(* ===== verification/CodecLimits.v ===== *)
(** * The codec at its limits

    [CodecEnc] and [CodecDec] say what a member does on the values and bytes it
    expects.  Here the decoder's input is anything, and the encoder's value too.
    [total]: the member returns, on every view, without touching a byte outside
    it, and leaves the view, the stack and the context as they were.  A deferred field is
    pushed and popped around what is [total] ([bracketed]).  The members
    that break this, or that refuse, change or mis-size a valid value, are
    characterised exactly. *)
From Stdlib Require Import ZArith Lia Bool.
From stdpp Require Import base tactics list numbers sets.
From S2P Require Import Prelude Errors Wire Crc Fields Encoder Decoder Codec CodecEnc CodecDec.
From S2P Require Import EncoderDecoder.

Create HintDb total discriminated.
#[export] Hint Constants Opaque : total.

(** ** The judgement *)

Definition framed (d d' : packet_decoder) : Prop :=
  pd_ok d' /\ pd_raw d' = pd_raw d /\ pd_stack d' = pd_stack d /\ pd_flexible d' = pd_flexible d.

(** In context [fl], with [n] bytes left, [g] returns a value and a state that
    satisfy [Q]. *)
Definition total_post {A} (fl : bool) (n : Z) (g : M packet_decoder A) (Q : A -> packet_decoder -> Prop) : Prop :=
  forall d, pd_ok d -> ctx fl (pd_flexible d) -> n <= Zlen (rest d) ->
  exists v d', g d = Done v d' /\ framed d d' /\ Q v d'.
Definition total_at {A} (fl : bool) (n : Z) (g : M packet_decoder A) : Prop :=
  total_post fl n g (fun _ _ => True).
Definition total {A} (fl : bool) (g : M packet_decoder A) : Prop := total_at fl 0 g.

━━━━━━━━━━━━━━━━

• **Task objective**
Without changing a word, print all of the entries above.

• **Result of this exercise**
(* ===== verification/CodecLimits.v ===== *)
(** * The codec at its limits

    [CodecEnc] and [CodecDec] say what a member does on the values and bytes it
    expects.  Here the decoder's input is anything, and the encoder's value too.
    [total]: the member returns, on every view, without touching a byte outside
    it, and leaves the view, the stack and the context as they were.  A deferred field is
    pushed and popped around what is [total] ([bracketed]).  The members
    that break this, or that refuse, change or mis-size a valid value, are
    characterised exactly. *)
From Stdlib Require Import ZArith Lia Bool.
From stdpp Require Import base tactics list numbers sets.
From S2P Require Import Prelude Errors Wire Crc Fields Encoder Decoder Codec CodecEnc CodecDec.
From S2P Require Import EncoderDecoder.

Create HintDb total discriminated.
#[export] Hint Constants Opaque : total.

(** ** The judgement *)

Definition framed (d d' : packet_decoder) : Prop :=
  pd_ok d' /\ pd_raw d' = pd_raw d /\ pd_stack d' = pd_stack d /\ pd_flexible d' = pd_flexible d.

(** In context [fl], with [n] bytes left, [g] returns a value and a state that
    satisfy [Q]. *)
Definition total_post {A} (fl : bool) (n : Z) (g : M packet_decoder A) (Q : A -> packet_decoder -> Prop) : Prop :=
  forall d, pd_ok d -> ctx fl (pd_flexible d) -> n <= Zlen (rest d) ->
  exists v d', g d = Done v d' /\ framed d d' /\ Q v d'.
Definition total_at {A} (fl : bool) (n : Z) (g : M packet_decoder A) : Prop :=
  total_post fl n g (fun _ _ => True).
Definition total {A} (fl : bool) (g : M packet_decoder A) : Prop := total_at fl 0 g.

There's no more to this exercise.